Commenting on today’s announcement, ProMIS Chief Science Officer, Dr. Neil Cashman, stated: “The root cause of AD are prion variants of Amyloid beta (“Aβ”) and tau, as described in detail on our website.
"With multiple product candidates in our Aβ program progressing to final validation and selection for drug development, we are focusing our science team and discovery processes on the other half of the root cause – tau prions”.
Tau is a “microtubule-associated” protein that helps stabilize the axons of brain neurons. In AD and other neurodegenerative disorders however, tau loses its normal function and forms abnormal aggregates (clumps) of protein—called neurofibrillary tangles—that are toxic to nerve cells.
“In order to develop an effective Alzheimer’s disease therapeutic targeting tau, we need to identify the structures present in only the prion-like, neurotoxic strains of the protein,” explained Dr. Steven Plotkin, ProMIS Chief Physics Officer.
“This is where ProMIS’ computational methods have been extremely fruitful: our approach combines the identification of prion-like regions inside the protein—regions that may be involved in propagating aggregates—with molecular dynamics simulation to find novel, rational therapeutic targets.”

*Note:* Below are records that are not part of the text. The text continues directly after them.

(** * mork-converter: the logical database builder and the field converters

    A shallow embedding of [ply/morkdb.py] (escape decoder, dictionary store,
    object stores, reference resolver, row/table/database builders) and of
    [_SignedInt32.convert] from [MorkDB/filters/conversions.py], followed by
    the properties checked against the specification.

    Python values are modelled as follows.
    - [str] (a Python 2 byte string) is [string]; one [ascii] is one byte.
    - [dict] keyed by strings is [gmap string _].
    - An exception is the [Raise] case of [result]; a method that mutates the
      database is a function [MorkDatabase -> result A * MorkDatabase], so the
      mutations done before an exception stay visible, as in Python.
    - [warnings.warn] only reports; it changes nothing in the database and is
      left out (the flags that trigger it are kept in the syntax tree). *)

From Stdlib Require Import ZArith Ascii String List Lia DecimalString.
From stdpp Require Import base option list gmap strings fin_maps.

Local Open Scope Z_scope.

(** ** Exceptions and results *)

Inductive exn : Type :=
| KeyError (key : string)
| AssertionError (msg : string)
| TypeError
| ValueError.

Inductive result (A : Type) : Type :=
| Ok (a : A)
| Raise (e : exn).
Arguments Ok {A} a.
Arguments Raise {A} e.

#[global] Instance result_ret : MRet result := fun _ a => Ok a.
#[global] Instance result_bind : MBind result := fun _ _ f r =>
  match r with
  | Ok a => f a
  | Raise e => Raise e
  end.

(** ** Characters and numbers *)

Definition bslash : ascii := ascii_of_nat 92.
Definition dollar : ascii := ascii_of_nat 36.
Definition rparen : ascii := ascii_of_nat 41.
Definition CR : ascii := ascii_of_nat 13.
Definition LF : ascii := ascii_of_nat 10.

Definition str1 (c : ascii) : string := String c EmptyString.
Lemma add_pairs_spec pairs : forall (t : table) a dups,
  exists new dups',
    fold_left add_pair pairs (t, a, dups) = (t ++ new, a + len new, dups ++ dups')
    /\ len new + len dups' = len pairs
    /\ forall k,
         dict_get (t ++ new) k
         = match dict_get t k with
           | Some v => Some v
           | None => first_value pairs k
           end.
Proof.
  induction pairs as [|[key value] pairs IH]; intros t a dups.
  - exists [], []. cbn [fold_left]. rewrite !app_nil_r, Z.add_0_r.
    split; [reflexivity|]. split; [reflexivity|].
    intro k. destruct (dict_get t k); reflexivity.
  - cbn [fold_left]. unfold add_pair at 2.
    destruct (dict_mem t key) eqn:Hmem.
    + destruct (IH t a (dups ++ [key])) as (new & dups' & Hrun & Hlen & Hget).
      exists new, (key :: dups').
      split; [etransitivity; [exact Hrun|]; rewrite <- app_assoc; reflexivity|].
      split.
      { unfold len in *. cbn [length]. lia. }
      intro k. rewrite Hget. destruct (dict_get t k) as [v|] eqn:Hk; [reflexivity|].
      unfold first_value. cbn [find fst].
      destruct (str_eqb key k) eqn:E; [|reflexivity].
      apply str_eqb_true in E. subst k. unfold dict_mem in Hmem.
      rewrite Hk in Hmem. discriminate.
    + assert (Hfresh : ~ In key (map fst t)).
      { intro Hin. apply dict_mem_In in Hin. congruence. }
      rewrite (dict_set_fresh t key value Hfresh).
      destruct (IH (t ++ [(key, value)]) (a + 1) dups)
        as (new & dups' & Hrun & Hlen & Hget).
      exists ((key, value) :: new), dups'.
      split; [etransitivity; [exact Hrun|]; rewrite <- app_assoc;
              f_equal; f_equal; unfold len; cbn [length]; lia|].
      split; [unfold len in *; cbn [length]; lia|].
      intro k. change (t ++ (key, value) :: new) with (t ++ [(key, value)] ++ new).
      rewrite app_assoc, Hget. unfold first_value. cbn [find fst].
      rewrite <- (dict_set_fresh t key value Hfresh).
      destruct (str_eqb key k) eqn:E.
      * apply str_eqb_true in E. subst k. rewrite dict_get_set_same.
        apply dict_get_None in Hfresh. rewrite Hfresh. reflexivity.
      * rewrite dict_get_set_other
          by (intros ->; rewrite str_eqb_refl in E; discriminate).
        reflexivity.
Qed.

(** X24.  Adding a batch of pairs to a table never changes an entry the
    table has: the table afterwards is the table before followed by the
    new entries.  A key the table lacks gets the value of the first pair
    that names it - a later pair with the same key is counted as a
    duplicate, where the import of the same lines would keep the last
    value - and every pair is counted once, as added or as duplicate. *)
Theorem add_key_batch_spec : forall (t : table) pairs,
  exists new duplicate_keys,
    add_key_batch t pairs = (t ++ new, len new, duplicate_keys)
    /\ len new + len duplicate_keys = len pairs
    /\ forall k,
         dict_get (t ++ new) k
         = match dict_get t k with
           | Some v => Some v
           | None => first_value pairs k
           end.
Proof.
  intros t pairs. unfold add_key_batch.
  destruct (add_pairs_spec pairs t 0 []) as (new & dups & Hrun & Hlen & Hget).
  exists new, dups. split; [exact Hrun|]. split; assumption.
Qed.
(** * NegaBot API: a shallow embedding of the request pipeline

    The development follows the Python modules of the service:

    - [Model]    (model.py): the wrapper around the opaque classifier;
    - [Database] (database.py): the SQLite prediction log, with
      [DatabaseStats] for the statistics it computes itself;
    - [Api]      (api.py): request validation and the HTTP handlers;
    - [ModelLoader] and [Startup] (model.py, api.py): the model singleton
      and the startup hook;
    - [Dashboard] (dashboard.py): loading and filtering the history.

    Python code that reads and writes process-wide state (the [model] global,
    the logger singleton, the SQLite file, the wall clock) and that raises
    exceptions is written in a state-and-exception monad over a [World].
    Python floats are IEEE binary64 numbers: a float is the rational it
    denotes ([Q]), and every float operation rounds its exact result to
    the nearest binary64 ([b64]); strings are sequences of characters. *)

From Stdlib Require Import String Ascii List ZArith QArith Qround Qabs Lia Bool
  Sorting.Sorted Sorting.Permutation PeanoNat DecimalString DecimalZ DecimalNat
  Lqa Qpower.
From Stdlib Require DecimalPos DecimalFacts.
Import ListNotations.

Local Open Scope string_scope.
Local Open Scope Z_scope.
Lemma sink_closed_once_witness :
  (count_effects is_close
     (log (snd (run monitor_1s None 0 [tick_at 0 TimeoutExpired]))) = 0) /\
  (exists before,
      log (snd (run monitor_1s None 0 [tick_at 0 FileNotFoundError]))
      = (before
         ++ [Close;
             total_notice
               (iteration
                  (snd (run monitor_1s None 0
                            [tick_at 0 FileNotFoundError])))])%list /\
      count_effects is_close before = 0).
Proof.
  split.
  - apply (sink_closed_once monitor_1s None 0 [tick_at 0 TimeoutExpired]).
    left. reflexivity.
  - apply (sink_closed_once monitor_1s None 0 [tick_at 0 FileNotFoundError]).
    + vm_compute. discriminate.
    + reflexivity.
Defined.

(** ** Sleeping *)

Lemma float_sub_no_nan (x y : double) :
  float_pos (float_sub x y) = true -> x <> S754_nan /\ y <> S754_nan.
Proof.
  destruct x as [sx | sx | | sx mx ex], y as [sy | sy | | sy my ey];
    cbn [float_sub SFsub]; intros H; try discriminate H;
    split; discriminate.
Qed.

Lemma float_not_le (x y : double) :
  x <> S754_nan -> y <> S754_nan ->
  float_le x y = false -> float_lt y x = true.
Proof.
  destruct x as [sx | sx | | sx mx ex], y as [sy | sy | | sy my ey];
    cbn [float_le float_lt]; intros Hx Hy H; try congruence;
    try (now rewrite H);
    try (now destruct sx, sy); try (now destruct sx); now destruct sy.
Qed.

Lemma pause_of_remainder (self : Monitor) (env : Tick) :
  Forall (is_remainder self env) (sleeps (pause_of self env)).
Proof.
  unfold pause_of, sleep_time, max0. cbv zeta.
  set (elapsed := float_sub (tk_end env) (tk_iter_start env)).
  set (rest := float_sub (interval_sec self) elapsed).
  destruct (float_pos rest) eqn:Hrest; cbn [gt_zero].
  2: { change (0 <? 0) with false. constructor. }
  rewrite Hrest. cbn [sleeps]. constructor; [| constructor].
  unfold is_remainder. fold elapsed. fold rest.
  split; [reflexivity |]. split; [exact Hrest |].
  destruct (float_sub_no_nan _ _ Hrest) as [Hx Hy].
  apply float_not_le; try assumption.
  destruct (float_le (interval_sec self) elapsed) eqn:Hle; [| reflexivity].
  apply float_sub_not_positive in Hle. fold rest in Hle. congruence.
Qed.

Lemma tick_sleeps (P : number -> Prop) (self : Monitor)
  (duration_sec : option Z) (start_time : Q) (env : Tick) (st : RunState) :
  Forall P (sleeps (pause_of self env)) ->
  Forall P (sleeps (log st)) ->
  Forall P (sleeps (log (snd (tick self duration_sec start_time env st)))).
Proof.
  intros Hpause Hst.
  destruct (tick_cases self duration_sec start_time env st)
    as (status & extra & n & -> & Hcase).
  cbn [snd log]. rewrite sleeps_app. apply Forall_app. split; [exact Hst |].
  destruct Hcase; try constructor.
  cbn [sleeps]. rewrite !sleeps_app, sleeps_rows, sleeps_progress.
  exact Hpause.
Qed.

Lemma loop_sleeps (P : number -> Prop) (self : Monitor)
  (duration_sec : option Z) (start_time : Q) (script : list Tick) :
  Forall (fun env => Forall P (sleeps (pause_of self env))) script ->
  forall st,
    Forall P (sleeps (log st)) ->
    Forall P (sleeps (log (snd (loop self duration_sec start_time
                                     script st)))).
Proof.
  induction 1 as [| env rest Henv _ IH]; intros st Hst; [exact Hst |].
  rewrite loop_cons.
  pose proof (tick_sleeps P self duration_sec start_time env st Henv Hst)
    as Hstep.
  destruct (fst (tick self duration_sec start_time env st));
    try exact Hstep.
  now apply IH.
Qed.

Lemma run_sleeps (P : number -> Prop) (self : Monitor)
  (duration_sec : option Z) (start_time : Q) (script : list Tick) :
  Forall (fun env => Forall P (sleeps (pause_of self env))) script ->
  Forall P (sleeps (log (snd (run self duration_sec start_time script)))).
Proof.
  intros Hscript. rewrite run_closing. cbn [snd log].
  rewrite sleeps_app.
  destruct (closing_counts self
              (fst (loop self duration_sec start_time script (start self)))
              (iteration (snd (loop self duration_sec start_time script
                                    (start self))))) as [-> _].
  rewrite app_nil_r. apply loop_sleeps; [exact Hscript |].
  destruct (start_counts self) as [-> _]. constructor.
Qed.

(** X13: [time.sleep] is never called with zero, a negative time, a NaN
    or an [int]: in every run each of its calls gets a double above zero,
    the rounded rest of the interval after a tick of the script that took
    less than the interval. *)
Theorem sleeps_are_remainders :
  forall self duration_sec start_time script,
    Forall (fun n => exists env, In env script /\ is_remainder self env n)
           (sleeps (log (snd (run self duration_sec start_time script)))).
Proof.
  intros self duration_sec start_time script.
  apply run_sleeps. apply Forall_forall. intros env Hin.
  eapply Forall_impl; [| apply pause_of_remainder].
  intros n Hn. now exists env.
Qed.

(** ** Edge cases of a tick *)

Lemma writes_progress (n : Z) : writes (progress_of n) = [].
Proof. unfold progress_of. now destruct (_ =? 0). Qed.

Lemma writes_pause (self : Monitor) (env : Tick) :
  writes (pause_of self env) = [].
Proof. unfold pause_of. cbv zeta. now destruct (gt_zero _). Qed.

Lemma flushes_progress (n : Z) : flushes (progress_of n) = 0.
Proof. unfold progress_of. now destruct (_ =? 0). Qed.

Lemma flushes_pause (self : Monitor) (env : Tick) :
  flushes (pause_of self env) = 0.
Proof. unfold pause_of. cbv zeta. now destruct (gt_zero _). Qed.

(** X15: a probe that exits with zero and whose report gives no reading
    (no table, or no healthy row) writes no row, yet the sink is flushed and
    the tick is counted as a sample; the loop goes on, unless the sleep that
    ends the tick raises. *)
Theorem empty_sample_counted :
  forall self duration_sec start_time env st stdout stderr data,
    tk_running env = true ->
    limit_reached duration_sec start_time (tk_now env) = false ->
    tk_probe env = Completed 0 stdout stderr ->
    _parse_output stdout = Ok data ->
    metrics data = [] ->
    let r := tick self duration_sec start_time env st in
    fst r = pause_status self env /\
    (tk_sleep env = Slept -> fst r = Running) /\
    writes (log (snd r)) = writes (log st) /\
    flushes (log (snd r)) = flushes (log st) + 1 /\
    iteration (snd r) = iteration st + 1.
Proof.
  intros self duration_sec start_time env st stdout stderr data
         Hrun Hlimit Hprobe Hdata Hempty. cbv zeta.
  unfold tick. rewrite Hrun, Hlimit, Hprobe. cbn [negb Z.eqb].
  destruct (record_sample_as_log env stdout
              (mkRunState (log st ++ [Invoke]) (iteration st)))
    as (data' & Hdata' & ->).
  assert (data' = data) by congruence. subst data'.
  rewrite pause_as_log, Hempty. cbn [fst snd log iteration flat_map].
  rewrite !writes_app, !flushes_app.
  rewrite writes_progress, writes_pause, flushes_progress, flushes_pause.
  cbn [writes flushes app]. rewrite !app_nil_r.
  split; [reflexivity |]. split; [| repeat split; lia].
  intros Hslept. unfold pause_status. rewrite Hslept.
  now destruct (gt_zero _).
Qed.

Lemma empty_sample_counted_witness :
  let r := tick monitor_1s None 0 (tick_at 0 (Completed 0 "" ""))
                (start monitor_1s) in
  fst r = Running /\
  writes (log (snd r)) = writes (log (start monitor_1s)) /\
  flushes (log (snd r)) = flushes (log (start monitor_1s)) + 1 /\
  iteration (snd r) = iteration (start monitor_1s) + 1.
Proof.
  destruct (empty_sample_counted monitor_1s None 0
              (tick_at 0 (Completed 0 "" "")) (start monitor_1s) "" ""
              (mkSample "0" "Unknown" "" "" [])
              eq_refl eq_refl eq_refl eq_refl eq_refl)
    as (_ & Hgoes & Hrest).
  split; [apply Hgoes; reflexivity | exact Hrest].
Defined.

(** X16: with a negative duration the run ends by the limit at its first
    tick, before the probe is started once, provided the flag is on and the
    clock is not behind the start time: only the header reaches the sink. *)
Theorem negative_duration_stops_at_once :
  forall self d start_time env rest,
    d < 0 ->
    tk_running env = true ->
    (start_time <= tk_now env)%Q ->
    let r := run self (Some d) start_time (env :: rest) in
    fst r = LimitReached /\
    invocations (log (snd r)) = 0 /\
    writes (log (snd r)) = [header_fst; header_snd] /\
    iteration (snd r) = 0.
Proof.
  intros self d start_time env rest Hd Hrun Hclock. cbv zeta.
  assert (Hlimit : limit_reached (Some d) start_time (tk_now env) = true).
  { apply limit_reached_iff; [lia |].
    rewrite Zlt_Qlt in Hd. change (inject_Z 0) with 0%Q in Hd. lra. }
  assert (Hloop : loop self (Some d) start_time (env :: rest) (start self)
                  = (LimitReached, say (start self) (limit_notice d))).
  { rewrite loop_cons. unfold tick. now rewrite Hrun, Hlimit. }
  rewrite run_closing, Hloop. cbn [fst snd log iteration say closing_of].
  destruct (start_counts self) as (_ & Hv0 & Hi0).
  destruct (start_log self) as (Hw0 & _).
  rewrite <- !app_assoc, !invocations_app, !writes_app, Hv0, Hw0, Hi0.
  destruct (has_output_file self); now repeat split.
Qed.

Lemma negative_duration_stops_at_once_witness :
  let r := run monitor_1s (Some (-5)) 0
               [tick_at 0 (Completed 0 report_full "")] in
  fst r = LimitReached /\
  invocations (log (snd r)) = 0 /\
  writes (log (snd r)) = [header_fst; header_snd] /\
  iteration (snd r) = 0.
Proof.
  apply (negative_duration_stops_at_once monitor_1s (-5) 0
           (tick_at 0 (Completed 0 report_full "")) []).
  - reflexivity.
  - reflexivity.
  - vm_compute. discriminate.
Defined.

(** ** A sleep that raises *)





(** * [main] *)




(* ===================================================================== *)
(** ** The adapter: [OpenAICompatibleContentGenerator]                    *)
(* ===================================================================== *)

Module OpenAICompatible.

(** *** The canonical model, as far as the adapter reads it *)

(** A [Part] object of @google/genai: [text?: string]; the variants that
    carry media are kept as an opaque reference. *)
Record Part := {
  text : option string;
  inlineData : option string;
}.

(** An element of [parts]: [partsToText] tests [typeof p === 'string']. *)
Inductive PartItem :=
| PartString (s : string)
| PartObject (p : Part).

Record Content := {
  role : option string;
  parts : option (list PartItem);
}.

(** What a request may give as [contents]. *)
Inductive ContentListUnion :=
| OneContent (c : Content)
| ManyContents (cs : list Content).

(** Modelled from the spec: [toContents] of [code_assist/converter.js],
    imported by the adapter, "accepts either a single Content or a
    sequence and returns a normalized sequence". *)
Definition toContents (u : ContentListUnion) : list Content :=
  match u with
  | OneContent c => [c]
  | ManyContents cs => cs
  end.

(** A tool declaration, opaque. *)
Inductive Tool := ToolDecl (name : string).

Record GenerateContentConfig := {
  cfg_temperature : option Q;
  cfg_topP : option Q;
  cfg_tools : option (list Tool);
}.

Record GenerateContentParameters := {
  req_model : option string;
  req_contents : ContentListUnion;
  req_config : option GenerateContentConfig;
}.

(** The response built by [fromOpenAIChatCompletion].  The text comes
    from [data: any]: the part stores the value as the wire gave it. *)
Record CandidatePart := { part_text : json }.

Record CandidateContent := {
  cand_role : string;
  cand_parts : list CandidatePart;
}.

Record Candidate := {
  content : CandidateContent;
  index : Z;
}.

Record UsageMetadata := {
  promptTokenCount : option json;
  candidatesTokenCount : option json;
  totalTokenCount : option json;
}.

Record GenerateContentResponse := {
  modelVersion : string;
  candidates : list Candidate;
  usageMetadata : UsageMetadata;
}.

Record CountTokensResponse := { totalTokens : Z }.
Record EmbedContentResponse := { embeddings : list (list Q) }.

(** *** The wire *)

Record ChatMessage := {
  msg_role : string;
  msg_content : string;
}.

(** The object handed to [JSON.stringify]; a field that is [undefined]
    is left out of the text. *)
Record ChatBody := {
  body_model : string;
  body_messages : list ChatMessage;
  body_temperature : option Q;
  body_top_p : option Q;
  body_tools : option (list Tool);
  body_stream : bool;
}.

Record HttpRequest := {
  url : string;
  method : string;
  req_headers : gmap string string;
  body : ChatBody;
}.

(** A response: [status], the text [resp.text()] gives, and the value
    [resp.json()] gives ([None] when the text is not JSON). *)
Record Response := {
  status : N;
  body_text : string;
  body_json : option json;
}.

(** [resp.ok]: the status is in the range 200-299. *)
Definition ok (r : Response) : bool :=
  (200 <=? status r)%N && (status r <=? 299)%N.

(** The network answers a request, given the requests sent before it,
    with a response or a failure of [fetch] itself; [sent] lists the
    requests issued so far, oldest first. *)
Record World := {
  network : list HttpRequest -> HttpRequest -> outcome Response;
  sent : list HttpRequest;
}.

(** *** Calls that use the network *)

Definition M (A : Type) : Type := World -> outcome A * World.

Definition ret {A} (a : A) : M A := fun w => (Ok a, w).

Definition throw {A} (e : error) : M A := fun w => (Throw e, w).

Definition bind {A B} (m : M A) (k : A -> M B) : M B :=
  fun w =>
    match m w with
    | (Ok a, w') => k a w'
    | (Throw e, w') => (Throw e, w')
    end.

Notation "'let!' x ':=' m 'in' k" := (bind m (fun x => k))
  (at level 10, x name, m at level 100, k at level 200).

(** The world after one more request. *)
Definition after (w : World) (r : HttpRequest) : World :=
  {| network := network w; sent := sent w ++ [r] |}.

(** [await fetch(url, {method, headers, body})]. *)
Definition fetch (r : HttpRequest) : M Response :=
  fun w => (network w (sent w) r, after w r).

(** [await resp.json()]. *)
Definition resp_json (r : Response) : M json :=
  match body_json r with
  | Some d => ret d
  | None => throw (SyntaxError "Unexpected token in JSON")
  end.

(** *** The class *)

Record OpenAICompatibleOptions := {
  opt_baseUrl : option string;
  opt_apiKey : option string;
  opt_model : string;
  opt_httpHeaders : option (gmap string string);
}.

Record OpenAICompatibleContentGenerator := {
  baseUrl : string;
  apiKey : option string;
  defaultModel : string;
  headers : gmap string string;
}.

(** The constructor.  The options are typed [baseUrl: string], but the
    factory passes [config.baseUrl!], which is erased at run time: an
    [undefined] reaches [opts.baseUrl.replace] and throws. The spread of
    [httpHeaders] comes last, so its keys win. *)
Definition new (opts : OpenAICompatibleOptions) :
    outcome OpenAICompatibleContentGenerator :=
  match opt_baseUrl opts with
  | None =>
      Throw (TypeError "Cannot read properties of undefined (reading 'replace')")
  | Some u =>
      Ok {| baseUrl := strip_trailing_slash u;
            apiKey := opt_apiKey opts;
            defaultModel := opt_model opts;
            headers :=
              default ∅ (opt_httpHeaders opts) ∪
              <["Content-Type" := "application/json"]>
                (<["Authorization" := "Bearer " +:+ template (opt_apiKey opts)]> ∅) |}
  end.

(** [(typeof p === 'string' ? p : (p as any).text ?? '')]. *)
Definition part_text_of (p : PartItem) : string :=
  match p with
  | PartString s => s
  | PartObject o => default EmptyString (text o)
  end.

Definition partsToText (ps : list PartItem) : string :=
  join nl (filter (fun s => nonempty s = true) (map part_text_of ps)).

Definition convertContentsToOpenAIMessages (contents : list Content) :
    list ChatMessage :=
  map (fun c =>
         {| msg_role :=
              match role c with
              | Some r => if String.eqb r "model" then "assistant" else "user"
              | None => "user"
              end;
            msg_content := partsToText (default [] (parts c)) |})
      contents.

(** Tool mapping is left out: the result is [undefined]. *)
Definition convertTools (_tools : option (list Tool)) : option (list Tool) :=
  None.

ProMIS Neurosciences’ proprietary target discovery engine is based on the use of two, complementary techniques. The Company applies its thermodynamic, computational discovery platforms—ProMIS™ and Collective Coordinates — to predict novel targets known as Disease Specific Epitopes (DSEs) on the molecular surface of misfolded proteins. Using this unique “precision medicine” approach, ProMIS Neurosciences is developing novel antibody therapeutics and specific companion diagnostics for Alzheimer’s disease and ALS.
The company has also developed two proprietary technologies to specifically identify very low levels of misfolded proteins in a biological sample. In addition, ProMIS Neurosciences owns a portfolio of therapeutic and diagnostic patents relating to misfolded SOD1 in ALS, and currently has three preclinical monoclonal antibody therapeutics against this target.